Chapter 7: The Old Prison
Author: Stanterry
last update2025-12-17 20:05:32

The shapeshifting magic felt different from the others.

It wasn't just power. It was knowledge. Understanding of how bodies worked at a fundamental level. How bones connected. How muscles contracted. How skin stretched and reformed. The serpent woman had spent decades mastering it, and now all that expertise lived inside me.

I could feel my own corruption more clearly now. See how the black veins were restructuring my cardiovascular system. Replacing human tissue with something else. Something designed to channel stolen magic more efficiently.

The locket wasn't killing me. It was remaking me.

The distinction mattered less with each passing hour.

I walked for what felt like half a day. The tunnel narrowed, widened, twisted back on itself. No logic to the path. Just following the natural fault lines in the rock. My torches burned down one by one. Eventually, I switched to the chemical lights. They cast everything in sickly green that made the shadows dance wrong.

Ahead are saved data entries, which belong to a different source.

(* ===== verification/ForeignKeys.v ===== *)
(** The validation of foreign keys in crates/storage/src/relational.rs: of a
    whole state ([validate_foreign_keys]) and of the changes of a transaction
    ([validate_foreign_keys_incremental]).

    Modelled for [allocations = None]; [None] is a panic. *)
From stdpp Require Import sorting.
From S2P Require Import Prelude Text Ordering Decimal RelationalValue OrderedKey BTreeMap Pages IndexRange RelationalIndex.
From S2P Require Import RelationalIndexSpec Values Numeric RelationalSchema PrimaryKeyRange ResidentRows ResidentRowsSpec MutationRows.
From S2P Require Import IndexMaintenance.

(** A check on every element, up to the first error or panic. *)
Fixpoint try_each {A} (f : A → option (result () RelationalError)) (l : list A) : option (result () RelationalError) :=
  match l with
  | [] => Some (Ok ())
  | x :: l => try_bind (f x) (λ _, try_each f l)
  end.

(** [BTreeMap<String, _>] iterates in the order of the names. *)
Definition name_le (a b : bytes * RelationalTableSchema) : Prop := list_cmp Z.compare a.1 b.1 ≠ Gt.
#[export] Instance name_le_dec a b : Decision (name_le a b).
Proof. unfold name_le. solve_decision. Defined.
Definition ordered_schemas (st : RelationalState) : list (bytes * RelationalTableSchema) :=
  merge_sort name_le (map_to_list (st_schemas st)).

(** [RelationalState::row] and [index_lookup]. *)
Definition state_row (st : RelationalState) (table : bytes) (key : RelationalKey) : option (option RelationalRow) :=
  match st_segments st !! table with None => Some None | Some segment => rows_get key (seg_rows segment) end.
Definition index_lookup (st : RelationalState) (table index : bytes) (key : RelationalKey) : option RelationalKeySetPages :=
  segment ← st_segments st !! table; postings ← seg_indexes segment !! index; index_get key postings.

Definition fk_schema_error (format : string) (args : list bytes) : option (result () RelationalError) :=
  Some (Err (Schema (Formatted format args))).
Definition no_target (table referenced : bytes) : RelationalError :=
  Constraint (Formatted "foreign key from {table} to {} has no visible target" [table; referenced]).
Definition unknown_referenced (fk : RelationalForeignKeySchema) : RelationalError :=
  Schema (Formatted "foreign key references unknown table {}" [fk_referenced_table fk]).

(** ** Shape *)

Definition same_types (table : bytes) (s rs : RelationalTableSchema) (fk : RelationalForeignKeySchema) (local referenced : list nat)
    : option (result () RelationalError) :=
  try_each (λ lr, column ← columns s !! lr.1; target ← columns rs !! lr.2;
    if bool_decide (column_type column = column_type target) then Some (Ok ())
    else fk_schema_error "foreign key from {table} to {} has incompatible column types" [table; fk_referenced_table fk])
    (zip local referenced).
Definition validate_foreign_key_shape (table : bytes) (s : RelationalTableSchema) (fk : RelationalForeignKeySchema)
    (rs : RelationalTableSchema) (local referenced : list nat) : option (result () RelationalError) :=
  let cs := fk_referenced_columns fk in
  if bool_decide (cs = primary_key rs) || existsb (λ candidate, bool_decide (candidate = cs)) (unique_constraints rs)
     || existsb (λ index, ix_unique index && bool_decide (ix_columns index = cs)) (indexes rs)
  then same_types table s rs fk local referenced
  else fk_schema_error "foreign key from {table} must reference a primary or unique key on {}" [table; fk_referenced_table fk].

(** ** The whole state *)

Definition validate_foreign_key (st : RelationalState) (table : bytes) (s : RelationalTableSchema) (segment : RelationalTableSegment)
    (fk : RelationalForeignKeySchema) : option (result () RelationalError) :=
  try_bind (Some (column_positions s (fk_columns fk))) (λ local,
  match st_schemas st !! fk_referenced_table fk with
  | None => Some (Err (unknown_referenced fk))
  | Some rs =>
      try_bind (Some (column_positions rs (fk_referenced_columns fk))) (λ referenced,
      match unique_index_definition rs (fk_referenced_columns fk) with
      | None => fk_schema_error "foreign key from {table} must reference a primary or unique key on {}" [table; fk_referenced_table fk]
      | Some _ =>
          try_bind (same_types table s rs fk local referenced) (λ _,
          match st_segments st !! fk_referenced_table fk with
          | None => fk_schema_error "missing row segment for table {}" [fk_referenced_table fk]
          | Some referenced_rows =>
              referenced_keys ← mapM (λ row, row_key row referenced) (rows_values (seg_rows referenced_rows));
              try_each (λ row,
                key ← row_key row local;
                if key_has_null key || existsb (λ k, match key_cmp k key with Eq => true | _ => false end) referenced_keys
                then Some (Ok ()) else Some (Err (no_target table (fk_referenced_table fk))))
                (rows_values (seg_rows segment))
          end)
      end)
  end).
Definition validate_foreign_keys (st : RelationalState) : option (result () RelationalError) :=
  try_each (λ ts,
    match st_segments st !! ts.1 with
    | None => Some (Ok ())
    | Some segment => try_each (validate_foreign_key st ts.1 ts.2 segment) (foreign_keys ts.2)
    end) (ordered_schemas st).
(* ===== verification/DeleteCascade.v ===== *)
(** Deletions and their cascades in crates/storage/src/relational.rs: the writes
    [DeleteByPrimaryKey] and [DeleteWhere] of a transaction and
    [apply_delete_cascades], which deletes the rows that refer to deleted rows by
    a foreign key declared ON DELETE CASCADE, and the rows that refer to those.  A
    write to a materialized view is refused ([reject_write] of
    relational/materialized_view.rs).

    Modelled for [checkpoint_allocations = None], without a replay access tracker
    and without captured outcomes.  The functions change what they are given in
    place, so each returns it with its result; [None] is a panic or the end of the
    fuel of the queue loop. *)
From S2P Require Import Prelude Text Ordering Decimal RelationalValue OrderedKey BTreeMap Pages IndexRange RelationalIndex.
From S2P Require Import RelationalIndexSpec Values Numeric RelationalSchema PrimaryKeyRange ResidentRows ResidentRowsSpec MutationRows.
From S2P Require Import NumericExpression IndexMaintenance ForeignKeys.

Record RelationalMutationLimits := mk_limits {
  max_rows : Z;
  max_payload_bytes : Z;
}.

The temperature dropped below freezing. Ice coated everything. My breath came out in clouds so thick I could barely see through them. Only my stolen ice magic kept me from hypothermia.

Then the tunnel opened into something that definitely wasn't natural.

Worked stone. Precise angles. A doorway carved from solid rock, maybe twenty feet tall and half as wide. Symbols covered every surface. Not decorative. Functional. Wards. Seals. Magical barriers meant to keep something in.

Or keep something out.

Most of the wards were dark now. Dead. Their power exhausted decades ago. But a few still flickered with faint light. Weak. Failing. Not enough to stop me.

I walked through the doorway.

Beyond was the old prison.

The corridor stretched ahead, lined with cells on both sides. Iron bars rusted to the point of uselessness. Doors hanging open or missing entirely. The floor was littered with debris. Broken furniture. Scattered bones. Evidence of violence written in brown stains that had soaked into the stone.

My enhanced hearing picked up movement deeper in. Scraping sounds. Muttering. Someone or something was still here.

I moved carefully, checking each cell as I passed. Most were empty. A few contained remains. Skeletons still wearing shackles. Prisoners who'd died locked up and been forgotten.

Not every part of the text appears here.